В дальнейшем импрессионизм все больше эволюционировал в сторону субъективизма. Если признавать художника всего лишь «темпераментом», то есть пассивным носителем физиологических ощущений, нетрудно отбросить идею «научности» и перенести центр тяжести с ощущаемых явлений внешнего мира на ощущающее сознание субъекта. В результате импрессионистское искусство стало интересоваться уже не внешним миром с его колористическим единством и проблемами светотени, но реакциями субъекта на те или иные раздражения, его впечатлениями и настроениями. Импрессионизм все дальше отходит от первоначальной «научности» в сторону живописи ощущений: искусство, родившееся со здоровыми материалистическими тенденциями, перерождается в искусство, выражающее болезненный протест личности против враждебного ей исторического процесса. А. В. Луначарский хорошо писал об этом: «Импрессионист постепенно все более приходит к выводу, что он не копирует природу самое по себе, а выражает впечатления и настроения, рожденные его духом перед лицом природы.
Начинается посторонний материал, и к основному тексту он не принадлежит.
(* ===== verification/Shamir.v ===== *)
(** * packages/crypto/src/shamir.ts

    Threshold sharing of a byte string over [Gf256].  [randomBytes] of
    node:crypto is a parameter: [rnd i] stands for the bytes drawn for the
    polynomial of secret byte [i]. *)
From S2P Require Import Prelude Gf256.
From Stdlib Require Import Field.

Add Field gf_ring : gf_field.

Record ShamirShare : Type := { index : Z; ys : list Z }.

#[global] Instance ShamirShare_eq_dec : EqDecision ShamirShare.
Proof. solve_decision. Defined.

(** The inner loop over the coefficients: [y] and [xPow] threaded. *)
Definition coeff_step (x : Z) (st : Z * Z) (c : Z) : Z * Z :=
  let '(y, xPow) := st in
  let xPow' := gfMul xPow x in
  (gfAdd y (gfMul c xPow'), xPow').

Definition evalShare (secretByte : Z) (coeffs : list Z) (x : Z) : Z :=
  fst (foldl (coeff_step x) (secretByte, 1) coeffs).

Definition splitSecret (rnd : nat -> list Z) (secret : list Z) (threshold n : Z) : res (list ShamirShare) :=
  do! throw_if (threshold <? 2) (RangeError "splitSecret: threshold must be >= 2");
  do! throw_if (n <? threshold) (RangeError "splitSecret: n must be >= threshold");
  do! throw_if (255 <? n) (RangeError "splitSecret: n must be <= 255");
  do! throw_if (Nat.eqb (length secret) 0) (RangeError "splitSecret: secret must be non-empty");
  Ok (map (fun shareIdx => {| index := shareIdx;
                              ys := imap (fun byteIdx secretByte => evalShare secretByte (rnd byteIdx) shareIdx) secret |})
          (seqZ 1 n)).
Lemma head_elem {A} (l : list A) c : head l = Some c -> c ∈ l.
Proof. destruct l; simpl; [done|]. intros [= ->]. set_solver. Qed.

(** Surrounding white space is dropped, and nothing else. *)
Lemma trim_surrounded sp1 l sp2 :
  forallb is_js_space sp1 = true -> forallb is_js_space sp2 = true ->
  (forall c, c ∈ l -> is_js_space c = false) -> l <> [] -> trim (sp1 ++ l ++ sp2) = l.
Proof.
  intros H1 H2 Hl Hne. unfold trim. rewrite drop_spaces_app by done.
  rewrite (drop_spaces_id (l ++ sp2)).
  2: { intros c Hc. destruct l as [|x l]; [done|]. simpl in Hc. injection Hc as <-. apply Hl. set_solver. }
  rewrite rev_app_distr, drop_spaces_app.
  2: { rewrite forallb_forall in *. intros c Hc%in_rev. by apply H2. }
  rewrite drop_spaces_id, rev_involutive; [done|]. intros c Hc%head_elem. apply Hl. by apply list_elem_of_In, in_rev, list_elem_of_In.
Qed.

(** Key material is parsed exactly or refused.  [parseKeyHex] returns
    only 32-byte keys, throws MissingKeyMaterialError on anything else
    (including an absent or empty value), and reads back every 32-byte key
    from its hexadecimal form with any white space around it. *)
Theorem parseKeyHex_exact (hex : option string) (label : string) :
  (forall key, parseKeyHex hex label = Ok key ->
     length key = AES_KEY_BYTES /\ Forall (fun y => 0 <= y < 256) key)
  /\ (forall e, parseKeyHex hex label = Throw e -> exists w, e = MissingKeyMaterialError w)
  /\ (forall sp1 sp2 key, forallb is_js_space sp1 = true -> forallb is_js_space sp2 = true ->
        length key = AES_KEY_BYTES -> Forall (fun y => 0 <= y < 256) key ->
        parseKeyHex (Some (String.string_of_list_ascii (sp1 ++ toHex key ++ sp2))) label = Ok key).
Proof.
  split_and!.
  - intros key. unfold parseKeyHex. destruct hex as [h|]; [|done]. destruct (String.eqb h ""); simpl; [done|].
    destruct (Nat.eqb_spec (length (trim (String.list_ascii_of_string h))) 64) as [El|]; [|done].
    destruct (hex_pairs _) as [k|] eqn:E; [|done]. intros [= <-]. apply hex_pairs_spec in E as [Hl Hb].
    split; [unfold AES_KEY_BYTES; lia|done].
  - intros e. unfold parseKeyHex. destruct hex as [h|]; [|intros [= <-]; eauto].
    destruct (String.eqb h ""); simpl; [intros [= <-]; eauto|]. destruct (if Nat.eqb _ _ then _ else _); [done|].
    intros [= <-]. eauto.
  - intros sp1 sp2 key H1 H2 Hl Hb. pose proof (hex_pairs_toHex key Hb) as Hhex.
    pose proof (hex_pairs_spec _ _ Hhex) as [Hlen _].
    assert (toHex key <> []) as Hne by (intros E; rewrite E, Hl in Hlen; done).
    unfold parseKeyHex. rewrite String.list_ascii_of_string_of_list_ascii, trim_surrounded; try done.
    2: { intros c Hc. by eapply toHex_no_space. }
    rewrite Hlen, Hl, Hhex. simpl.
    destruct (String.eqb_spec (String.string_of_list_ascii (sp1 ++ toHex key ++ sp2)) "") as [E|]; [|done].
    apply (f_equal String.list_ascii_of_string) in E. rewrite String.list_ascii_of_string_of_list_ascii in E.
    simpl in E. destruct sp1; [|done]. by destruct (toHex key).
Qed.
(** The evaluation is total on well-formed inputs and throws only
    EligibilityInputError otherwise: [evaluateEligibility] returns exactly
    when both currencies have three letters, the rail is not blank, the
    freshness class is known, amounts are non-negative and every supplied
    number is finite and non-negative with an ordered ticket range. *)
Theorem eligibility_total (o : MatchOpportunityInput) (c : MatchCapacityInput) (ctx : MatchContext) :
  (is_ok (evaluateEligibility o c ctx) = true <-> wellFormed o c ctx)
  /\ forall e, evaluateEligibility o c ctx = Throw e -> exists w, e = EligibilityInputError w.
Proof.
  enough (inputGuard (evaluateEligibility o c ctx) (wellFormed o c ctx)) as [H1 H2] by done.
  unfold evaluateEligibility. eapply inputGuard_iff.
  2: { apply inputGuard_bind; [apply opportunity_guard|intros _ _].
       apply inputGuard_bind; [apply capacity_guard|intros [] Hc].
       apply inputGuard_bind; [|intros vol _; apply inputGuard_bind; [apply risk_guard|intros k _]].
       - unfold checkVolumeTicket. apply inputGuard_bind; [apply ticket_guard|intros; apply inputGuard_Ok].
       - apply inputGuard_bind; [|intros; apply inputGuard_Ok].
         assert (exists f : FreshnessClass, freshnessClass c = FreshnessClass_name f) as [f Hf].
         { apply capacity_guard. by rewrite Hc. }
         instantiate (1 := True). unfold checkFreshness.
         change (FreshnessClass_name f) with (enum_name f) in Hf. rewrite Hf, enum_parse_name.
         destruct f; apply inputGuard_Ok. }
  unfold wellFormed. rewrite andb_false_iff, negb_false_iff. tauto.
Qed.
Definition scoreMatch (o : MatchOpportunityInput) (c : MatchCapacityInput) (ctx : MatchContext) : res MatchRankingBreakdown :=
  let mcc := scoreMccProductFit o c in
  let geo := scoreGeographyLicensingFit o c in
  let! vol := scoreVolumeTicketFit o c in
  let risk := scoreRiskHistoryFit c ctx in
  let! settle := scoreSettlementCurrencyFit o c in
  let! comm := scoreCommercialUtility c in
  let tech := scoreTechnicalLaunchFit in
  let! fresh := scoreProviderReliabilityFreshness c in
  let outcome := scoreOutcomeCalibratedLikelihood in
  let fs := [contribute mccProductFit mcc; contribute geographyLicensingFit geo; contribute volumeTicketFit vol;
             contribute riskHistoryFit risk; contribute settlementCurrencyFit settle; contribute commercialUtility comm;
             contribute technicalLaunchFit tech; contribute providerReliabilityFreshness fresh;
             contribute outcomeCalibratedLikelihood outcome] in
  Ok (breakdownOf fs (inputVersions ctx)).

(** ** ranking.ts *)

Definition compareMatches (a b : string * MatchRankingBreakdown) : jsnum :=
  if negb (neq (m_total (snd b)) (m_total (snd a))) then nsub (m_total (snd b)) (m_total (snd a))
  else match String.compare (fst a) (fst b) with Lt => num_of_Z (-1) | Gt => num_of_Z 1 | Eq => num_of_Z 0 end.

Definition tiedMatch (entry other : string * MatchRankingBreakdown) : bool :=
  negb (String.eqb (fst other) (fst entry)) && neq (m_total (snd other)) (m_total (snd entry)).
Record ClaimScoringInput : Type := {
  priorCommercialHistoryMonths : jsnum;
  directnessTier : string;
  evidenceItems : list ClaimEvidenceInput;
  submissionLagDays : jsnum;
  inputVersions : option (list string)
}.

Record ClaimScoreBreakdown : Type := {
  history : jsnum;
  proximity : jsnum;
  evidence : jsnum;
  time : jsnum;
  weighted : jsnum;
  total : jsnum;
  cappedFrom : option jsnum;
  evidenceRawTotal : option jsnum;
  evidenceBreakdown : list ClaimEvidenceContribution;
  algorithmVersion : string;
  b_inputVersions : list string
}.

(** ** config.ts: ATTRIBUTION_CONFIG *)

Definition ATTRIBUTION_algorithmVersion : string := "attribution-v1".

Record Weights : Type := { w_history : jsnum; w_proximity : jsnum; w_evidence : jsnum; w_time : jsnum }.

Definition weights : Weights :=
  {| w_history := num_lit 4 10; w_proximity := num_lit 3 10; w_evidence := num_lit 2 10; w_time := num_lit 1 10 |}.

Record Band : Type := { b_min : jsnum; b_max : jsnum }.

Definition historyMonthsBand : Band := {| b_min := num_of_Z 0; b_max := num_of_Z 36 |}.
Definition submissionLagDaysBand : Band := {| b_min := num_of_Z 0; b_max := num_of_Z 60 |}.

Definition proximityScoreByTier : list (string * jsnum) :=
  [("D5", num_of_Z 100); ("D4", num_of_Z 80); ("D3", num_of_Z 60); ("D2", num_of_Z 35); ("D1", num_of_Z 15); ("D0", num_of_Z 0)]%string.

Definition evidenceBasePoints : list (string * jsnum) :=
  [("CONTRACT", num_of_Z 40); ("COUNTERPARTY_ACKNOWLEDGMENT", num_of_Z 35); ("EMAIL_THREAD", num_of_Z 20);
   ("CRM_RECORD", num_of_Z 15); ("OTHER", num_of_Z 5)]%string.

Definition evidenceVerificationMultiplier : list (string * jsnum) :=
  [("SELF_REPORTED", num_lit 4 10); ("DOCUMENT_EXTRACTED", num_lit 7 10); ("API_VERIFIED", num_lit 9 10);
   ("COUNTERPARTY_CONFIRMED", num_of_Z 1); ("OPERATOR_VERIFIED", num_of_Z 1)]%string.
Lemma reads_plain v : plain v = true -> reads v.
Proof.
  induction v as [|b|n|x|s|l IH|l IH] using Json_nested; intros Hv; [| |by apply reads_number|done| | |];
    intros [|fuel] r Hf Hr; try (by simpl in Hf; try destruct b; simpl in Hf; lia).
  - done.
  - by destruct b.
  - cbn [jsonText]. pose proof (readString_stringify s r) as R. unfold stringify in *. cbn [app tail] in *. cbn [readValue].
    rewrite skipWs_opens by done. change (Ascii.eqb dquote dquote) with true. cbn iota. by rewrite R.
  - simpl in Hv. pose proof (forallb_Forall_impl _ _ _ IH Hv) as Hl. cbn [jsonText] in *. cbn [app]. rewrite <- app_assoc. cbn [app].
    cbn [readValue]. rewrite skipWs_opens by done. change (Ascii.eqb "[" dquote) with false. change (Ascii.eqb "[" "[") with true. cbn iota.
    destruct l as [|v l]; [done|]. assert (plain v = true) as Hpv by (simpl in Hv; by apply andb_true_iff in Hv as []).
    destruct (text_opens v Hpv) as (c & t & E & Hw & Hc & _).
    assert (exists t', join (map jsonText (v :: l)) ++ "]"%char :: r = c :: t') as [t' E'].
    { destruct l; simpl; rewrite E; simpl; eauto. }
    rewrite E', skipWs_opens by done. rewrite Hc, <- E'. rewrite reads_elements; [done..|].
    simpl length in Hf. rewrite length_app in Hf. simpl in Hf. simpl. lia.
  - simpl in Hv. apply andb_true_iff in Hv as [Hnd%bool_decide_eq_true Hv]. pose proof (forallb_Forall_impl _ _ _ IH Hv) as Hl.
    cbn [jsonText] in *. change (map (fun kv => stringify (fst kv) ++ ":"%char :: jsonText (snd kv)) l) with (map memberText l) in *.
    cbn [app]. rewrite <- app_assoc. cbn [app].
    cbn [readValue]. rewrite skipWs_opens by done. change (Ascii.eqb "{" dquote) with false. change (Ascii.eqb "{" "[") with false.
    change (Ascii.eqb "{" "{") with true. cbn iota.
    destruct l as [|kv l]; [done|].
    assert (exists t', join (map memberText (kv :: l)) ++ "}"%char :: r = dquote :: t') as [t' E'].
    { destruct l; simpl; eauto. }
    rewrite E', skipWs_opens by done. change (Ascii.eqb dquote "}") with false. cbn iota. rewrite <- E'.
    rewrite reads_members; [done..| |by intros k []%elem_of_nil].
    cbn [length] in Hf. rewrite length_app in Hf. cbn [length] in Hf. lia.
Qed.

(** Parsing what was stringified returns the value, for every value without
    fractional numbers whose integers are exact and whose keys are distinct. *)
Lemma json_roundtrip v : plain v = true -> jsonParse (jsonText v) = Some v.
Proof.
  intros Hv. unfold jsonParse. pose proof (reads_plain v Hv (S (length (jsonText v))) [] ltac:(lia) I) as R.
  rewrite app_nil_r in R. by rewrite R.
Qed.

(** * packages/db/src/json-guards.ts

    The shape checks before a Json column is written.  A [Json] value has
    neither functions, symbols, bigints nor cycles, so of
    [assertJsonSerializable] the checks of numbers and of key names remain. *)

Definition DANGEROUS_JSON_KEYS : list string := ["__proto__"; "constructor"; "prototype"].

(** [assertStringArray]: the message names the first offending item. *)
Definition assertStringArray (value : Json) (fieldName : string) : res unit :=
  match value with
  | JArr l =>
      do! mapM_res (fun item => match item with
                                | JStr _ => Ok tt
                                | _ => Throw (JsonShapeError (fieldName +:+ "[] must be a string"))
                                end) l;
      Ok tt
  | _ => Throw (JsonShapeError (fieldName +:+ " must be an array"))
  end.

Fixpoint assertJsonSerializable (value : Json) (path : string) : res unit :=
  match value with
  | JNull | JStr _ | JBool _ | JNum _ => Ok tt
  | JFloat x => throw_if (negb (num_isFinite x)) (JsonShapeError (path +:+ " must be a finite number"))
  | JArr l =>
      (fix items (l : list Json) : res unit :=
         match l with
         | [] => Ok tt
         | item :: rest => do! assertJsonSerializable item (path +:+ "[]"); items rest
         end) l
  | JObj l =>
      (fix members (l : list (string * Json)) : res unit :=
         match l with
         | [] => Ok tt
         | (key, item) :: rest =>
             do! throw_if (bool_decide (key ∈ DANGEROUS_JSON_KEYS)) (JsonShapeError (path +:+ "." +:+ key +:+ " uses a reserved key name"));
             do! assertJsonSerializable item (path +:+ "." +:+ key);
             members rest
         end) l
  end.

Definition assertJsonSafePlainObject (value : Json) (fieldName : string) : res unit :=
  match value with
  | JObj _ => assertJsonSerializable value fieldName
  | _ => Throw (JsonShapeError (fieldName +:+ " must be a plain object"))
  end.

Definition assertJsonSafeObjectArray (value : Json) (fieldName : string) : res unit :=
  match value with
  | JArr l => do! mapM_res (fun item => assertJsonSafePlainObject item (fieldName +:+ "[]")) l; Ok tt
  | _ => Throw (JsonShapeError (fieldName +:+ " must be an array"))
  end.

(** For a fact's value: present, and serializable. *)
Definition assertJsonSerializableValue (value : option Json) (fieldName : string) : res unit :=
  match value with
  | None | Some JNull => Throw (JsonShapeError (fieldName +:+ " must not be null/undefined"))
  | Some v => assertJsonSerializable v fieldName
  end.

(** ** What the guards accept *)

Fixpoint json_safe (v : Json) : bool :=
  match v with
  | JFloat x => num_isFinite x
  | JArr l => forallb json_safe l
  | JObj l => forallb (fun kv => negb (bool_decide (fst kv ∈ DANGEROUS_JSON_KEYS)) && json_safe (snd kv)) l
  | _ => true
  end.

Definition is_object (v : Json) : bool := match v with JObj _ => true | _ => false end.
Реализм, переходя в сенсуализм, в чистую эмпирику, находит, что непосредственный опыт сам по себе субъективен и в огромной доле является порождением индивидуальности»[27]. Золя тоже отходит от импрессионистской эстетики середины 60-х годов, но движется в диаметрально противоположном направлении. Через год после брошюры «Эдуард Мане» — в 1868 году — выходит его первый натуралистический роман «Тереза Ракен», вслед за ним «Мадлена Фера», — обе эти книги говорят о том, что Золя вопреки своим субъективистским теориям (распространявшимся, правда, в основном на живопись) переходит в литературе на позиции чистой «научности».
Дистанция между Золя и импрессионизмом растет очень быстро. Уже в «Парижских письмах» 70-х годов, опубликованных в «Вестнике Европы», Золя холодно и пренебрежительно отзывается о своих недавних соратниках и друзьях, которые, как ему кажется, «напрасно пренебрегают солидностью зрело задуманных произведений». Когда ему приходится их хвалить, он отмечает научно-аналитические элементы в их живописи, но все остальное, как, например, проявление индивидуальности, он отвергает и за эволюцией художников следит весьма неодобрительно.
Причина отхода Золя от импрессионистов заключалась в том, что группа как таковая не оправдала ожиданий, которые он первоначально на нее возлагал.
В одной из статен об импрессионизме («Натурализм в Салоне»), опубликованной в газете «Вольтер» в 1880 году, Золя писал: «Все несчастье в том, что ни один художник этой группы не сумел реализовать ту новую формулу, элементы которой ощущаются во всех их работах… Ни в одном их произведении не видно, чтобы она применялась подлинным мастером. Все они только предшественники. Гений не явился… Борьба импрессионистов еще не достигла цели; они остаются ниже поставленных ими задач…» Нужно иметь в виду, что Золя писал о пятой выставке, состоявшейся в 1880 году, где не были представлены ни Моне, ни Ренуар, ни Сислей. Однако он все же оказался пророком: через несколько лет группа импрессионистов распалась — в 1886 году состоялась их последняя выставка, после которой Сезанн отошел от прежних коллег, а Ренуар стал даже громко говорить о своей ненависти к импрессионистским принципам.
В 1896 году, через три десятилетия после своих первых выступлений, Золя напишет в статье «Живопись» (опубликованной в «Фигаро», а затем в сборнике «Новый поход») об импрессионистских картинах, выставленных в очередном Салоне: «Я видел, как были брошены в землю семена, — а теперь они взошли, дали чудовищные плоды. И вот я в ужасе отпрянул от них». Но Золя не отвергает своего прошлого: он вел бой за правое дело, за дерзание, за истину; его ли вина, если эпигоны великих мастеров, сражавшихся бок о бок с ним в 60-х годах, ушли в сторону, забрели в тупик субъективизма?